(* ===== verification/Devices.v ===== *)
(** * Device handlers (nemu/src/device)

    The io callbacks of the NPC devices (npc-dev.c), the serial port, the timer,
    the keyboard and the SD card, with the state each keeps.  A handler runs
    before a read and after a write of its window ([map_read]/[map_write] of
    IoMap.v); it reads and writes the window through [io_space]. *)
From S2P Require Import Prelude Outcome Bytes Config CommitEvent Machine.

(** ** Window access *)

(** The loop of [load_le] of npc-dev.c: [data |= (uint32_t)p[i] << (i * 8)]. *)
Fixpoint load_le_from (a : harray) (p : Z) (i : Z) (n : nat) (data : Z) : Z :=
  match n with
  | O => data
  | S n' => load_le_from a p (i + 1) n' (Z.lor data (u32 (Z.shiftl (ha_get a (p + i)) (i * 8))))
  end.
Definition load_le (a : harray) (p len : Z) : Z := load_le_from a p 0 (Z.to_nat len) 0.

(** [store_le]: [p[i] = data >> (i * 8)]. *)
Fixpoint store_le_from (a : harray) (p : Z) (i : Z) (n : nat) (data : Z) : harray :=
  match n with
  | O => a
  | S n' => store_le_from (ha_set a (p + i) (Z.shiftr data (i * 8))) p (i + 1) n' data
  end.
Definition store_le (a : harray) (p len data : Z) : harray := store_le_from a p 0 (Z.to_nat len) data.

(** [memset(p, 0, len)]. *)
Definition clear (a : harray) (p len : Z) : harray := ha_put a p (replicate (Z.to_nat len) 0).

Section Devices.
Context `{Config} {CPU : Type}.
Abbreviation Mn := (M CPU).

Definition modify_io (f : io_state -> io_state) : Mn unit :=
  modify (fun s => {s with io ::= f}).
Definition modify_space (f : harray -> harray) : Mn unit :=
  modify_io (fun d => {d with io_space ::= f}).

(** ** npc-dev.c *)

Definition NPC_UART_BASE : Z := 0x10000000.
Definition NPC_UART_SIZE : Z := 0x20.
Definition NPC_CLINT_BASE : Z := 0x02000000.
Definition NPC_CLINT_SIZE : Z := 0x00010000.
Definition NPC_CLINT_MSIP : Z := 0x0000.
Definition NPC_CLINT_MTIMECMP : Z := 0x4000.
Definition NPC_CLINT_MTIME : Z := 0xbff8.

Definition set_mismatch (b : bool) : Mn unit :=
  modify_io (fun d => {d with mmio_replay_mismatch := b}).
Definition set_replay_valid (b : bool) : Mn unit :=
  modify_io (fun d => {d with mmio_replay ::= (fun r => {r with rp_valid := b})}).

Definition replay_matches (addr len : Z) (is_write : bool) (data : Z) : Mn bool :=
  if negb CONFIG_TARGET_SHARE then mret false else
  r ← gets (fun s => mmio_replay (io s));
  if negb (rp_valid r) then
    printf "DIFFTEST_RESULT status=fail reason=unexpected_ref_mmio" [AZ addr; AZ len; AZ (b2z is_write)] ;;
    set_mismatch true ;;
    mret false
  else if negb (rp_addr r =? addr) || negb (rp_len r =? len) || negb (eqb (rp_is_write r) is_write) then
    printf "DIFFTEST_RESULT status=fail reason=mmio_replay_mismatch"
      [AZ addr; AZ len; AZ (b2z is_write); AZ (rp_addr r); AZ (rp_len r); AZ (b2z (rp_is_write r))] ;;
    set_mismatch true ;;
    set_replay_valid false ;;
    mret false
  else if is_write && negb (rp_wdata r =? data) then
    printf "DIFFTEST_RESULT status=fail reason=mmio_replay_wdata" [AZ data; AZ (rp_wdata r); AZ addr] ;;
    set_mismatch true ;;
    set_replay_valid false ;;
    mret false
  else mret true.

Definition consume_replay : Mn unit :=
  when CONFIG_TARGET_SHARE (set_replay_valid false).

Definition npc_uart_io_handler (offset len : Z) (is_write : bool) : Mn unit :=
  assert_that ((offset <? NPC_UART_SIZE) && (u32 (offset + len) <=? NPC_UART_SIZE)) "npc_uart_io_handler" ;;
  let addr := u32 (NPC_UART_BASE + offset) in
  p ← gets (fun s => npc_uart_base (io s) + offset);
  if is_write then
    data ← gets (fun s => load_le (io_space (io s)) p len);
    b ← replay_matches addr len true data;
    if (b : bool) then consume_replay
    else when (negb CONFIG_TARGET_SHARE && (offset =? 0) && (len =? 1)) (putc_stderr (Z.land data 0xff))
  else
    b ← replay_matches addr len false 0;
    if (b : bool) then
      rdata ← gets (fun s => rp_rdata (mmio_replay (io s)));
      modify_space (fun a => store_le a p len rdata) ;;
      consume_replay
    else modify_space (fun a => clear a p len).

Definition clint_reg_access (offset len : Z) : bool :=
  let end_ := u32 (offset + len) in
  ((offset <? NPC_CLINT_MSIP + 4) && (NPC_CLINT_MSIP <? end_)) ||
  ((offset <? NPC_CLINT_MTIMECMP + 8) && (NPC_CLINT_MTIMECMP <? end_)) ||
  ((offset <? NPC_CLINT_MTIME + 8) && (NPC_CLINT_MTIME <? end_)).

Definition update_mtime : Mn unit :=
  ticks ← gets g_nr_guest_inst;
  b ← gets (fun s => npc_clint_base (io s));
  modify_space (fun a => store_le a (b + NPC_CLINT_MTIME) 4 (u32 ticks)) ;;
  modify_space (fun a => store_le a (b + NPC_CLINT_MTIME + 4) 4 (u32 (Z.shiftr ticks 32))).

Definition npc_clint_io_handler (offset len : Z) (is_write : bool) : Mn unit :=
  assert_that ((1 <=? len) && (len <=? 8)) "npc_clint_io_handler" ;;
  let addr := u32 (NPC_CLINT_BASE + offset) in
  p ← gets (fun s => npc_clint_base (io s) + offset);
  if negb (clint_reg_access offset len) then
    when (negb is_write) (modify_space (fun a => clear a p len))
  else if is_write then
    data ← gets (fun s => load_le (io_space (io s)) p len);
    b ← replay_matches addr len true data;
    when b consume_replay
  else
    b ← replay_matches addr len false 0;
    if (b : bool) then
      rdata ← gets (fun s => rp_rdata (mmio_replay (io s)));
      modify_space (fun a => store_le a p len rdata) ;;
      consume_replay
    else update_mtime.

Definition npc_mmio_replay_set (record : MMIOReplayRecord) : Mn unit :=
  if CONFIG_TARGET_SHARE then
    v ← gets (fun s => rp_valid (mmio_replay (io s)));
    assert_that (negb v) "npc_mmio_replay_set" ;;
    modify_io (fun d => {d with mmio_replay := record; mmio_replay_mismatch := false})
  else mret tt.

Definition npc_mmio_replay_ok : Mn bool :=
  if CONFIG_TARGET_SHARE then
    mm ← gets (fun s => mmio_replay_mismatch (io s));
    if (mm : bool) then mret false else
    r ← gets (fun s => mmio_replay (io s));
    if rp_valid r then
      printf "DIFFTEST_RESULT status=fail reason=missing_ref_mmio"
        [AZ (rp_addr r); AZ (rp_len r); AZ (b2z (rp_is_write r))] ;;
      set_replay_valid false ;;
      mret false
    else mret true
  else mret true.

(** ** serial.c *)

Definition CH_OFFSET : Z := 0.

(** [char ch] is the byte, signed; [putc] writes it back as a byte. *)
Definition serial_putc (ch : Z) : Mn unit := putc_stderr (s8 ch).

Definition serial_io_handler (offset len : Z) (is_write : bool) : Mn unit :=
  assert_that (len =? 1) "serial_io_handler" ;;
  if offset =? CH_OFFSET then
    if is_write then
      ch ← gets (fun s => ha_get (io_space (io s)) (serial_base (io s)));
      serial_putc ch
    else abort "do not support read"
  else abort "do not support offset".

(** ** timer.c *)

Definition rtc_io_handler (offset len : Z) (is_write : bool) : Mn unit :=
  assert_that ((offset =? 0) || (offset =? 4)) "rtc_io_handler" ;;
  when (negb is_write)
    (n ← gets g_nr_guest_inst;
     b ← gets (fun s => rtc_port_base (io s));
     let us := n / 100 in
     modify_space (fun a => ha_write a b 4 (u32 us)) ;;
     modify_space (fun a => ha_write a (b + 4) 4 (u32 (Z.shiftr us 32)))).

(** [dev_raise_intr] of intr.c is empty. *)
Definition dev_raise_intr : Mn unit := mret tt.
Definition timer_intr : Mn unit :=
  st ← gets (fun s => state (nemu_state s));
  when (bool_decide (st = NEMU_RUNNING)) dev_raise_intr.

(** ** keyboard.c *)

Definition KEYDOWN_MASK : Z := 0x8000.
Definition NEMU_KEY_NONE : Z := 0.
Definition KEY_QUEUE_LEN : Z := 1024.

Definition modify_keys (f : key_state -> key_state) : Mn unit :=
  modify_io (fun d => {d with keys ::= f}).

Definition key_enqueue (am_scancode : Z) : Mn unit :=
  modify_keys (fun k => {k with key_queue ::= <[Z.to_nat (key_r k) := am_scancode]>;
                                key_r := (key_r k + 1) mod KEY_QUEUE_LEN}) ;;
  k ← gets (fun s => keys (io s));
  assert_that (negb (key_r k =? key_f k)) "key queue overflow!".

Definition key_dequeue : Mn Z :=
  k ← gets (fun s => keys (io s));
  if negb (key_f k =? key_r k) then
    modify_keys (fun k => {k with key_f := (key_f k + 1) mod KEY_QUEUE_LEN}) ;;
    mret (u32 (default 0 (key_queue k !! Z.to_nat (key_f k))))
  else mret NEMU_KEY_NONE.

Definition send_key (scancode : Z) (is_keydown : bool) : Mn unit :=
  st ← gets (fun s => state (nemu_state s));
  k ← gets (fun s => default 0 (keymap (keys (io s)) !! scancode));
  when (bool_decide (st = NEMU_RUNNING) && negb (k =? NEMU_KEY_NONE))
    (key_enqueue (Z.lor k (if is_keydown then KEYDOWN_MASK else 0))).

Definition i8042_data_io_handler (offset len : Z) (is_write : bool) : Mn unit :=
  assert_that (negb is_write) "i8042_data_io_handler" ;;
  assert_that (offset =? 0) "i8042_data_io_handler" ;;
  k ← key_dequeue;
  b ← gets (fun s => i8042_data_port_base (io s));
  modify_space (fun a => ha_write a b 4 k).

(** ** audio.c: the handler is empty. *)
Definition audio_io_handler (offset len : Z) (is_write : bool) : Mn unit := mret tt.
End Devices.

(** The keys of [NEMU_KEYS], in the order of the macro; key [i] of the list has
    the code [i + 1] of the enumeration. *)
Definition NEMU_KEYS : list string := [
  "ESCAPE"; "F1"; "F2"; "F3"; "F4"; "F5"; "F6"; "F7"; "F8"; "F9"; "F10"; "F11"; "F12";
  "GRAVE"; "1"; "2"; "3"; "4"; "5"; "6"; "7"; "8"; "9"; "0"; "MINUS"; "EQUALS"; "BACKSPACE";
  "TAB"; "Q"; "W"; "E"; "R"; "T"; "Y"; "U"; "I"; "O"; "P"; "LEFTBRACKET"; "RIGHTBRACKET"; "BACKSLASH";
  "CAPSLOCK"; "A"; "S"; "D"; "F"; "G"; "H"; "J"; "K"; "L"; "SEMICOLON"; "APOSTROPHE"; "RETURN";
  "LSHIFT"; "Z"; "X"; "C"; "V"; "B"; "N"; "M"; "COMMA"; "PERIOD"; "SLASH"; "RSHIFT";
  "LCTRL"; "APPLICATION"; "LALT"; "SPACE"; "RALT"; "RCTRL";
  "UP"; "DOWN"; "LEFT"; "RIGHT"; "INSERT"; "DELETE"; "HOME"; "END"; "PAGEUP"; "PAGEDOWN"]%string.

(** [init_keymap]; the scan codes are constants of the SDL headers. *)
Fixpoint keymap_from (SDL_SCANCODE : string -> Z) (ks : list string) (i : Z) (m : gmap Z Z) : gmap Z Z :=
  match ks with
  | [] => m
  | k :: ks' => keymap_from SDL_SCANCODE ks' (i + 1) (<[SDL_SCANCODE k := i]> m)
  end.
Definition init_keymap {CPU} (SDL_SCANCODE : string -> Z) : M CPU unit :=
  modify_keys (fun k => {k with keymap := keymap_from SDL_SCANCODE NEMU_KEYS 1 (keymap k)}).

(** ** sdcard.c *)

Module SdCard.
Definition MEMORY_SIZE : Z := 16 * 1024 * 1024 * 1024.
Definition READ_BL_LEN : Z := 15.
Definition BLOCK_LEN : Z := Z.shiftl 1 READ_BL_LEN.
Definition NR_BLOCK : Z := MEMORY_SIZE / BLOCK_LEN.
Definition C_SIZE_MULT : Z := 7.
Definition MULT : Z := Z.shiftl 1 (C_SIZE_MULT + 2).
Definition C_SIZE : Z := NR_BLOCK / MULT - 1.

Definition SDCMD := 0.
Definition SDARG := 1.
Definition SDRSP0 := 4.
Definition SDRSP1 := 5.
Definition SDRSP2 := 6.
Definition SDRSP3 := 7.
Definition SDDATA := 16.

Section Handler.
Context {CPU : Type}.

Definition modify_sd (f : sd_state -> sd_state) : M CPU unit :=
  modify_io (fun d => {d with sdcard ::= f}).
(** [base[idx]] of the [uint32_t] array. *)
Definition sd_reg (idx : Z) : M CPU Z :=
  gets (fun s => ha_read (io_space (io s)) (sd_base (sdcard (io s)) + 4 * idx) 4).
Definition set_sd_reg (idx v : Z) : M CPU unit :=
  b ← gets (fun s => sd_base (sdcard (io s)));
  modify_space (fun a => ha_write a (b + 4 * idx) 4 (u32 v)).

Definition prepare_rw (is_write : bool) : M CPU unit :=
  arg ← sd_reg SDARG;
  modify_sd (fun d => {d with blk_addr := arg; sd_addr := 0;
    sd_file ::= option_map (fun f => {f with f_pos := Z.shiftl arg 9});
    write_cmd := is_write}).

Definition sdcard_handle_cmd (cmd : Z) : M CPU unit :=
  match cmd with
  | 0 => mret tt
  | 1 => set_sd_reg SDRSP0 0x80ff8000
  | 2 => set_sd_reg SDRSP0 1 ;; set_sd_reg SDRSP1 0 ;; set_sd_reg SDRSP2 0 ;; set_sd_reg SDRSP3 0x15000000
  | 52 => mret tt
  | 9 =>
      set_sd_reg SDRSP0 0x92404001 ;;
      set_sd_reg SDRSP1 (Z.lor 0x124b97e3 (Z.shiftl (Z.land C_SIZE 3) 30)) ;;
      set_sd_reg SDRSP2 (Z.lor (Z.lor 0x0f508000 (Z.shiftr C_SIZE 2)) (Z.shiftl READ_BL_LEN 16)) ;;
      set_sd_reg SDRSP3 0x9026012a
  | 8 => modify_sd (fun d => {d with read_ext_csd := true; sd_addr := 0})
  | 5 | 55 | 3 | 7 => mret tt
  | 23 => arg ← sd_reg SDARG; modify_sd (fun d => {d with blkcnt := Z.land arg 0xffff})
  | 18 => prepare_rw false
  | 25 => prepare_rw true
  | 13 => set_sd_reg SDRSP0 0x900 ;; set_sd_reg SDRSP3 0 ;; set_sd_reg SDRSP2 0 ;; set_sd_reg SDRSP1 0
  | 12 => mret tt
  | _ => abort "unhandled command"
  end.

(** [fread(&base[SDDATA], 4, 1, fp)]: up to four bytes, fewer at the end of
    the file; [fwrite(&base[SDDATA], 4, 1, fp)]. *)
Definition sd_fread (f : file) : M CPU unit :=
  b ← gets (fun s => sd_base (sdcard (io s)));
  let n := Z.max 0 (Z.min 4 (f_len f - f_pos f)) in
  modify_space (fun a => ha_put a (b + 4 * SDDATA) (ha_get_n (f_data f) (f_pos f) (Z.to_nat n))) ;;
  modify_sd (fun d => {d with sd_file := Some {f with f_pos := f_pos f + n}}).
Definition sd_fwrite (f : file) : M CPU unit :=
  b ← gets (fun s => sd_base (sdcard (io s)));
  bs ← gets (fun s => ha_get_n (io_space (io s)) (b + 4 * SDDATA) 4);
  modify_sd (fun d => {d with sd_file := Some {f with
    f_data := ha_put (f_data f) (f_pos f) bs;
    f_len := Z.max (f_len f) (f_pos f + 4); f_pos := f_pos f + 4}}).

Definition ext_csd_data (addr : Z) : Z :=
  if addr =? 192 then 2 else if addr =? 212 then u32 (MEMORY_SIZE / 512) else 0.

Definition sdcard_io_handler (offset len : Z) (is_write : bool) : M CPU unit :=
  let idx := offset / 4 in
  if idx =? SDCMD then cmd ← sd_reg SDCMD; sdcard_handle_cmd (Z.land cmd 0x3f)
  else if (idx =? SDARG) || (idx =? SDRSP0) || (idx =? SDRSP1) || (idx =? SDRSP2) || (idx =? SDRSP3)
  then mret tt
  else if idx =? SDDATA then
    d ← gets (fun s => sdcard (io s));
    (if read_ext_csd d then
       set_sd_reg SDDATA (ext_csd_data (sd_addr d)) ;;
       when (sd_addr d =? 512 - 4) (modify_sd (fun d => {d with read_ext_csd := false}))
     else match sd_file d with
          | Some f => if negb (write_cmd d) then sd_fread f else sd_fwrite f
          | None => mret tt
          end) ;;
    modify_sd (fun d => {d with sd_addr := u32 (sd_addr d + 4)})
  else abort "unhandle offset".
End Handler.
End SdCard.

= = = =

TRY IT
Copy, word for word, the line that contains "else sd_fwrite f" and every line after it through the end of the records, and nothing else.

ANSWER SECTION
          | Some f => if negb (write_cmd d) then sd_fread f else sd_fwrite f
          | None => mret tt
          end) ;;
    modify_sd (fun d => {d with sd_addr := u32 (sd_addr d + 4)})
  else abort "unhandle offset".
End Handler.
End SdCard.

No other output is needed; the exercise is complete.